— Exercise prompt —
Filter on the word "destruct": copy each matching line from the listing below.

# # # # # # #

Lemma filter_shift (f : option Encoder.spike -> bool) (s : Encoder.spike)
    (r : list Encoder.spike) (k n : nat) :
  filter (fun ch => f ((s :: r) !! (ch - k)%nat) = true) (seq (S k) n) =
  filter (fun ch => f (r !! (ch - S k)%nat) = true) (seq (S k) n).
Proof.
  apply filter_bool_ext, Forall_forall. intros ch Hch. apply elem_of_seq in Hch.
  replace (ch - k)%nat with (S (ch - S k)) by lia. reflexivity.
Qed.

Lemma row_events_perm (F k : nat) (r : list Encoder.spike) :
  Encoder.row_events F k r ≡ₚ
  filter (fun ch => is_pos (r !! (ch - k)%nat) = true) (seq k (length r)) ++
  filter (fun ch => is_neg (r !! (ch - (F + k))%nat) = true) (seq (F + k) (length r)).
Proof.
  revert k. induction r as [|s r IH]; intros k; [reflexivity|].
  cbn [length seq]. rewrite !filter_cons, !Nat.sub_diag.
  rewrite (filter_shift is_pos), (filter_shift is_neg s r (F + k)).
  specialize (IH (S k)). replace (F + S k)%nat with (S (F + k)) in IH by lia.
  destruct s; simpl.
  - now rewrite IH.
  - rewrite IH. apply Permutation_middle.
  - exact IH.
Qed.

Lemma flags_lookup (r : list Encoder.spike) (ch : nat) :
  (map (fun s => match s with Encoder.Pos => Encoder.one 24 128 | _ => S754_zero false end) r ++
   map (fun s => match s with Encoder.Neg => Encoder.one 24 128 | _ => S754_zero false end) r)
    !! ch =
  if (ch <? length r)%nat
  then Some (if is_pos (r !! ch) then Encoder.one 24 128 else S754_zero false)
  else if (ch <? length r + length r)%nat
       then Some (if is_neg (r !! (ch - length r)%nat) then Encoder.one 24 128
                  else S754_zero false)
       else None.
Proof.
  destruct (Nat.ltb_spec ch (length r)) as [Hlt|Hge].
  - rewrite lookup_app_l by now rewrite length_map.
    rewrite list_lookup_fmap. destruct (lookup_lt_is_Some_2 r ch Hlt) as [s ->].
    now destruct s.
  - rewrite lookup_app_r by now rewrite length_map. rewrite length_map.
    destruct (Nat.ltb_spec ch (length r + length r)) as [Hlt|Hge2].
    + rewrite list_lookup_fmap.
      destruct (lookup_lt_is_Some_2 r (ch - length r) ltac:(lia)) as [s ->]. now destruct s.
    + apply lookup_ge_None. rewrite length_map. lia.
Qed.

Lemma channels_of_flags (r : list Encoder.spike) :
  channels_above_half
    (map (fun s => match s with Encoder.Pos => Encoder.one 24 128 | _ => S754_zero false end) r ++
     map (fun s => match s with Encoder.Neg => Encoder.one 24 128 | _ => S754_zero false end) r)
  = filter (fun ch => is_pos (r !! (ch - 0)%nat) = true) (seq 0 (length r)) ++
    filter (fun ch => is_neg (r !! (ch - (length r + 0))%nat) = true)
      (seq (length r + 0) (length r)).
Proof.
  unfold channels_above_half. rewrite length_app, !length_map, seq_app, filter_app.
  rewrite Nat.add_0_r. f_equal; apply filter_bool_ext, Forall_forall; intros ch Hch;
    apply elem_of_seq in Hch; rewrite flags_lookup.
  - destruct (Nat.ltb_spec ch (length r)); [|lia]. rewrite Nat.sub_0_r.
    now destruct (is_pos (r !! ch)).
  - destruct (Nat.ltb_spec ch (length r)); [lia|].
    destruct (Nat.ltb_spec ch (length r + length r)); [|lia].
    now destruct (is_neg (r !! (ch - length r)%nat)).
Qed.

# # # # # # #

— Solution for this problem —
  destruct s; simpl.
  destruct (Nat.ltb_spec ch (length r)) as [Hlt|Hge].
    rewrite list_lookup_fmap. destruct (lookup_lt_is_Some_2 r ch Hlt) as [s ->].
    now destruct s.
    destruct (Nat.ltb_spec ch (length r + length r)) as [Hlt|Hge2].
      destruct (lookup_lt_is_Some_2 r (ch - length r) ltac:(lia)) as [s ->]. now destruct s.
  - destruct (Nat.ltb_spec ch (length r)); [|lia]. rewrite Nat.sub_0_r.
    now destruct (is_pos (r !! ch)).
  - destruct (Nat.ltb_spec ch (length r)); [lia|].
    destruct (Nat.ltb_spec ch (length r + length r)); [|lia].
    now destruct (is_neg (r !! (ch - length r)%nat)).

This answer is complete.